Logan shrugged. "Does it matter?"
"I guess not." Staring out through the rose bush, Marie could hear buzzing, and a bumblebee flew by, landing on a rosebud before taking off again.
"Look, I wanted to talk to you, without everyone being around," Logan said. "I think I understand why you went and took the Cure. It had to be hard on you. You're a pretty girl. You deserve a lot better than not being able to be touched. And now, you got it. You could have anything you want, everything you always wanted."
"I," Marie glanced at him, then down at her hands. "I wanted to go to college. And have an adventure. I've had the adventure, more of them than I ever expected. Maybe now what I need to be is a normal girl."
"Maybe you should go back home. Mississippi. See your family," Logan said, "Family has to take you in." At her snort, he frowned. "Don't they?"
"You don't know families too well, do you, Logan?" Marie asked wryly, watching as a honeybee zipped past, heading for the lilac bushes. "My family thought I was a sin, that they'd done somethin' horrible to get me. And I wasn't the horrible one, my cousin was!" She couldn't stay sitting, had to move, and flung herself out of the chair, nearly stumbling as she thrust past the rose bush, not caring if her arms got cut this time.
"Hey! Kid – Marie! Wait up." Logan thundered after her, so loud instead of how he usually was. He caught her shoulder, tugged her around, but she wouldn't – couldn't look at him.
Marie slapped his hands away, backing up a couple of steps to yell. "My family," her accent thickened with her rage, "they let my cousin hurt me! I tried to stop him, but I wasn't strong enough. Momma didn't believe me! I don't want a family!"
He grabbed her again, his fingers digging into her skin. "Marie. Marie." Giving her a shake, he dragged her against his body, holding her tight even when she tried to fight her way free. "You're okay. Listen to me. You're okay." He nuzzled her hair, his grip on her body turning into an embrace when she stilled. "You know I wouldn't let anything happen to you. I made a promise."

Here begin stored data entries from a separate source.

Lemma heap_history_free fuel ptr size h h' live1 live2 :
  kfree fuel ptr h = Some (Ok h') ->
  history_inv (h, live1 ++ (ptr, size) :: live2) -> history_inv (h', live1 ++ live2).
Proof.
  intros Hk (bs & us & Hok & Hu & Hr). cbn [fst snd] in *.
  apply Forall2_app_inv_r in Hr as (us1 & us2' & Hr1 & Hr2 & ->).
  apply Forall2_cons_inv_r in Hr2 as (b & us2 & [Hb1 Hb2] & Hr2 & ->). cbn [fst snd] in *.
  assert (b ∈ bs /\ b_free b = false) as [Hb Hbf].
  { apply used_elem. rewrite Hu. apply elem_of_app. right. by left. }
  apply list_elem_of_split in Hb as (bs1 & bs2 & ->).
  set (n := length (bs1 ++ b :: bs2)).
  destruct (kfree_spec (fuel + Datatypes.S n) h bs1 b bs2 Hok ltac:(lia))
    as (h'' & Hk' & Hok' & _).
  rewrite <- Hb1 in Hk'.
  rewrite (kfree_mono fuel (fuel + Datatypes.S n) ptr h _ ltac:(lia) Hk) in Hk'.
  injection Hk' as <-. eexists _, (us1 ++ us2). split; [exact Hok'|]. cbn [fst snd].
  split; [|by apply Forall2_app]. rewrite used_coalesce, used_app, used_cons. cbn [b_free].
  rewrite used_app, used_cons, Hbf in Hu. rewrite <- !Permutation_middle in Hu.
  by apply (Permutation_cons_inv (a := b)).
Qed.

Lemma history_inv_step c c' : heap_step c c' -> history_inv c -> history_inv c'.
Proof.
  intros Hstep Hi. destruct Hstep as [fuel size h ptr h' live Hs Hk Hp
    |fuel size h h' live Hs Hk|fuel ptr size h h' l1 l2 Hk|ptr size x v h live Hl Hx].
  - pose proof (heap_history_alloc _ _ _ _ _ _ Hs Hk Hi) as Hi'.
    by rewrite (proj2 (Z.eqb_neq _ _)) in Hi' by done.
  - exact (heap_history_alloc _ _ _ _ _ _ Hs Hk Hi).
  - by eapply heap_history_free.
  - destruct Hi as (bs & us & Hok & Hu & Hr). cbn [fst snd] in *. exists bs, us.
    split_and!; [|done..]. apply list_elem_of_lookup in Hl as [i Hi].
    destruct (Forall2_lookup_r _ _ _ _ _ Hr Hi) as (b & Hb & [E1 E2]). cbn [fst snd] in *.
    apply list_elem_of_lookup_2 in Hb. rewrite <- Hu in Hb. apply used_elem in Hb as [Hb _].
    apply (client_write h bs b); [done..|]. unfold b_end, sizeof_HeapBlock. lia.
Qed.

(** Distinct members of a list of disjoint blocks are apart. *)
Lemma disjoint_lookup bs i j a b :
  blocks_disjoint bs -> bs !! i = Some a -> bs !! j = Some b -> i <> j -> apart a b.
Proof.
  revert i j. induction bs as [|c bs IH]; intros i j Hd Hi Hj Hne; [done|].
  destruct Hd as [Hc Hd]. rewrite Forall_forall in Hc.
  destruct i as [|i], j as [|j]; cbn [lookup list_lookup] in *; simplify_eq.
  - apply Hc. by eapply list_elem_of_lookup_2.
  - apply apart_sym, Hc. by eapply list_elem_of_lookup_2.
  - apply (IH i j); auto.
Qed.

Lemma disjoint_used bs : blocks_disjoint bs -> blocks_disjoint (used bs).
Proof.
  induction bs as [|b bs IH]; [done|]. intros [Hb Hd]. rewrite used_cons.
  destruct (b_free b); [auto|]. split; [|auto]. rewrite Forall_forall in Hb |- *.
  intros c [Hc _]%used_elem. auto.
Qed.

Lemma disjoint_perm bs bs' : bs ≡ₚ bs' -> blocks_disjoint bs -> blocks_disjoint bs'.
Proof.
  induction 1 as [|b l l' Hp IH|a b l|]; auto.
  - intros [H1 H2]. split; [by rewrite <- Hp|auto].
  - intros [[H1 H2]%Forall_cons [H3 H4]].
    split; [constructor; [by apply apart_sym|done]|by split].
Qed.

Lemma live_apart bs us live i j p sz q sz' :
  Forall block_wf bs -> blocks_disjoint bs -> used bs ≡ₚ us -> Forall2 region_of us live ->
  live !! i = Some (p, sz) -> live !! j = Some (q, sz') -> i <> j ->
  p + sz <= q \/ q + sz' <= p.
Proof.
  intros Hwf Hd Hu Hr Hi Hj Hne.
  destruct (Forall2_lookup_r _ _ _ _ _ Hr Hi) as (b & Hb & [E1 E2]).
  destruct (Forall2_lookup_r _ _ _ _ _ Hr Hj) as (c & Hc & [E3 E4]). cbn [fst snd] in *.
  apply disjoint_used, (disjoint_perm _ us Hu) in Hd.
  pose proof (disjoint_lookup us i j b c Hd Hb Hc Hne) as Hap.
  unfold apart, b_end, sizeof_HeapBlock in Hap. lia.
Qed.

Lemma live_region_ok (h : heap_state S) bs us live p sz :
  heap_ok h bs -> used bs ≡ₚ us -> Forall2 region_of us live -> (p, sz) ∈ live ->
  p mod 16 = 0 /\ (forall x, p <= x < p + sz -> pa_live (pages h) (x / PAGE_SIZE)) /\
  (forall b, b ∈ bs -> b_addr b + 32 <= p \/ p + sz <= b_addr b).
Proof.
  intros [_ _ Hwf Hd Hbk _] Hu Hr Hin. apply list_elem_of_lookup in Hin as [i Hi].
  destruct (Forall2_lookup_r _ _ _ _ _ Hr Hi) as (b & Hb & [E1 E2]). cbn [fst snd] in *.
  apply list_elem_of_lookup_2 in Hb. rewrite <- Hu in Hb. apply used_elem in Hb as [Hb _].
  rewrite Forall_forall in Hwf, Hbk. destruct (Hwf b Hb) as [? ? ? ? ?]. split_and!.
  - zlia.
  - intros x Hx. apply (Hbk b Hb). unfold b_end, sizeof_HeapBlock. lia.
  - intros c Hc. apply list_elem_of_lookup in Hb as [k Hk], Hc as [l Hl].
    destruct (decide (k = l)) as [->|Hne]; [simplify_eq; lia|].
    pose proof (disjoint_lookup bs k l b c Hd Hk Hl Hne) as Hap.
    apply list_elem_of_lookup_2 in Hl. destruct (Hwf c Hl) as [? ? ? ? ?].
    unfold apart, b_end, sizeof_HeapBlock in Hap. lia.
Qed.

(** ** Properties *)

(** C3: [kmalloc] refines first fit on the list of blocks.  On a well-formed
    heap and for every request up to 8 TiB the walk terminates; the pointer
    and the new list are those of [spec_take] on the current list, or, when no
    free block fits, on the list extended by one fresh page run; it returns 0,
    changing nothing, only when the page allocator has no such run.  No byte of
    a block in use changes. *)
Theorem kmalloc_refines fuel size h bs :
  heap_ok h bs -> 0 < size <= 8796093022192 -> (length bs < fuel)%nat ->
  let n := round16 size in
  exists ptr h', kmalloc fuel size h = Some (ptr, h') /\ keeps bs (hmem h) (hmem h') /\
    match spec_take n bs with
    | Some (p, bs') => ptr = p /\ heap_ok h' bs' /\ pages h' = pages h
    | None =>
        (ptr = 0 /\ h' = h /\
         (pa_alloc_pages (grow_bytes n / PAGE_SIZE) (pages h) (hmem h)).1.1 = 0) \/
        exists a bs', spec_take n (bs ++ [mk_block a (grow_bytes n - 32) true]) = Some (ptr, bs') /\
                      heap_ok h' bs'
    end.
Proof. apply kmalloc_spec. Qed.

(** C4: [kfree] of the payload of any block of the list terminates without a
    panic, and the new list is the old one with the block marked free after one
    coalescing pass; the blocks in use, and every byte of their payloads, are
    unchanged, and the total number of managed bytes is conserved. *)
Theorem kfree_refines fuel h bs1 b bs2 :
  heap_ok h (bs1 ++ b :: bs2) -> (length (bs1 ++ b :: bs2) < fuel)%nat ->
  let freed := bs1 ++ mk_block (b_addr b) (b_size b) true :: bs2 in
  exists h', kfree fuel (b_addr b + 32) h = Some (Ok h') /\
    heap_ok h' (coalesce freed) /\ keeps (bs1 ++ bs2) (hmem h) (hmem h') /\
    used (coalesce freed) = used (bs1 ++ bs2) /\
    heap_bytes (coalesce freed) = heap_bytes (bs1 ++ b :: bs2).
Proof.
  intros Hok Hf freed. destruct (kfree_spec fuel h bs1 b bs2 Hok Hf) as (h' & E & H1 & _ & H2).
  exists h'. split_and!; auto.
  - rewrite used_coalesce. unfold freed. by rewrite !used_app, used_cons.
  - rewrite heap_bytes_coalesce. unfold freed. by rewrite !heap_bytes_app.
Qed.

(** C5: from the empty heap, in every sequence of allocations (successful or
    not), frees of live pointers and writes of clients inside what they own,
    the live regions never overlap, are 16-byte aligned, lie in pages the page
    allocator has marked in use, and stay clear of the list's headers. *)
Theorem heap_live_regions_disjoint (h : heap_state S) c :
  heap_head h = 0 -> pa_wf (pages h) -> rtc heap_step (h, []) c ->
  exists bs, heap_ok c.1 bs /\
    (forall i j p sz q sz', c.2 !! i = Some (p, sz) -> c.2 !! j = Some (q, sz') -> i <> j ->
       p + sz <= q \/ q + sz' <= p) /\
    (forall p sz, (p, sz) ∈ c.2 -> p mod 16 = 0 /\
       (forall x, p <= x < p + sz -> pa_live (pages c.1) (x / PAGE_SIZE)) /\
       (forall b, b ∈ bs -> b_addr b + 32 <= p \/ p + sz <= b_addr b)).
Proof.
  intros Hh Hp Hrtc. assert (history_inv c) as (bs & us & Hok & Hu & Hr).
  { assert (history_inv (h, [])) as Hi by (exists [], []; split_and!; [by split|done|done]).
    remember (h, @nil live_region) as c0 eqn:E. clear E Hh Hp.
    induction Hrtc; eauto using history_inv_step. }
  exists bs. split; [done|]. split.
  - intros i j p sz q sz' Hi Hj Hne. by apply (live_apart bs us c.2 i j p sz q sz' (ho_wf _ _ Hok)
      (ho_disjoint _ _ Hok)).
  - intros p sz Hin. by apply (live_region_ok c.1 bs us c.2 p sz).
Qed.
End Refine.

(** ** Example: the heap over the physical page allocator *)

Definition heap0 : heap_state pmm_state := mk_heap 0 demo_pmm ∅.

Lemma heap0_pages : pa_wf (pages heap0).
Proof. exact demo_pmm_wf. Qed.

Lemma heap0_ok : heap_ok heap0 [].
Proof. split; [reflexivity|exact I|constructor|exact I|constructor|exact demo_pmm_wf]. Qed.

(** A request of 100 bytes: the block starts at the first free page. *)
Definition demo_heap_block : block := mk_block 0x105000 112 false.
Definition demo_heap_blocks : list block :=
  [demo_heap_block; mk_block 0x105090 (4064 - 112 - 32) true].

Lemma demo_size_ok : 0 < 100 <= 8796093022192.
Proof. lia. Qed.

Lemma demo_kmalloc_ptr : option_map fst (kmalloc 1 100 heap0) = Some 0x105020.
Proof. vm_compute. reflexivity. Qed.

Lemma demo_kmalloc : exists h',
  kmalloc 1 100 heap0 = Some (0x105020, h') /\ heap_ok h' demo_heap_blocks.
Proof.
  pose proof (kmalloc_spec 1 100 heap0 [] heap0_ok demo_size_ok (le_n 1))
    as (ptr & h' & E & _ & Hc).
  pose proof demo_kmalloc_ptr as Ep. rewrite E in Ep. injection Ep as ->.
  exists h'. split; [exact E|]. cbn [spec_take] in Hc.
  destruct Hc as [(Hz & _)|(a & bs' & Ht & Hok)]; [discriminate Hz|].
  cbn [app] in Ht.
  assert (spec_take (round16 100) [mk_block a (grow_bytes (round16 100) - 32) true]
          = Some (a + 32, [mk_block a 112 false; mk_block (a + 32 + 112) (4064 - 112 - 32) true]))
    as Ht' by reflexivity.
  rewrite Ht' in Ht. injection Ht as Ea <-.
  assert (a = 0x105000) as -> by lia. exact Hok.
Qed.

Lemma kmalloc_refines_witness : exists ptr h',
  kmalloc 1 100 heap0 = Some (ptr, h') /\ keeps [] (hmem heap0) (hmem h').
Proof.
  destruct (kmalloc_refines 1 100 heap0 [] heap0_ok demo_size_ok (le_n 1))
    as (ptr & h' & E & K & _).
  exists ptr, h'. split; assumption.
Defined.

Lemma kfree_refines_witness : exists h h',
  kfree 3 0x105020 h = Some (Ok h') /\ heap_ok h' [mk_block 0x105000 4064 true].
Proof.
  destruct demo_kmalloc as (h & _ & Hok). exists h.
  destruct (kfree_refines 3 h [] demo_heap_block [mk_block 0x105090 (4064 - 112 - 32) true]
              Hok (le_n 3)) as (h' & E & Hok' & _).
  exists h'. split; [exact E|exact Hok'].
Defined.

Lemma heap_live_regions_disjoint_witness : exists h',
  rtc heap_step (heap0, []) (h', [(0x105020, 100)]) /\
  0x105020 mod 16 = 0.
Proof.
  destruct demo_kmalloc as (h' & E & _). exists h'.
  assert (rtc heap_step (heap0, []) (h', [(0x105020, 100)])) as Hr.
  { eapply rtc_l; [|apply rtc_refl]. eapply hs_alloc; [exact demo_size_ok|exact E|lia]. }
  split; [exact Hr|].
  destruct (heap_live_regions_disjoint heap0 (h', [(0x105020, 100)]) eq_refl heap0_pages Hr)
    as (bs & _ & _ & Hl).
  apply (Hl 0x105020 100). by left.
Defined.

(** A request of 2^44 bytes overflows the 32-bit page count: one page is
    allocated for a block that claims 16 TiB. *)
Theorem kmalloc_page_count_truncated :
  match kmalloc 1 17592186044416 heap0 with
  | Some (ptr, h') =>
      (ptr =? 0x105020) && (blk_size (hmem h') (ptr - 32) =? 17592186044416) &&
      (used_page_count (pages h') =? used_page_count demo_pmm + 1)
  | None => false
  end = true.
Proof. vm_compute. reflexivity. Qed.

(** A request above 2^64 - 16 wraps to zero: the caller gets a pointer to an
    empty payload. *)
Theorem kmalloc_size_wraps :
  match kmalloc 1 18446744073709551615 heap0 with
  | Some (ptr, h') => (ptr =? 0x105020) && (blk_size (hmem h') (ptr - 32) =? 0)
  | None => false
  end = true.
Proof. vm_compute. reflexivity. Qed.

(** One pass leaves neighbours apart: three adjacent free blocks become two. *)
Theorem coalesce_incomplete :
  coalesce [mk_block 4096 32 true; mk_block 4160 32 true; mk_block 4224 32 true]
  = [mk_block 4096 96 true; mk_block 4224 32 true].
Proof. reflexivity. Qed.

"I'm not your little sister," Marie whispered, her fingers unclenching and resting on his chest.
"I know," he rumbled back. "Never thought of you as one." His sigh gusted over her shoulder. "Just too young."
Marie straightened her shoulders, daring to meet his eyes. "I'm older than I look." Tossing her hair back, she said, "You, Magento, you're both in my head. And Johnny, David…Rafe. All of you. I've lived your lives." A short, sharp laugh escaped her. "Be nice to have a woman in there instead of being alone with a bunch of men."
"Sorry," Logan said, his brows furrowing. "Is it, I mean, still? Even with the Cure?"
"It just changed my skin, not my memories." Marie let her palms move over his chest, admiring the strength of his body. "You're in there to stay, Logan. But not like my brother."
"Good to know," Logan said, cupping her chin, to raise it up so he could kiss her.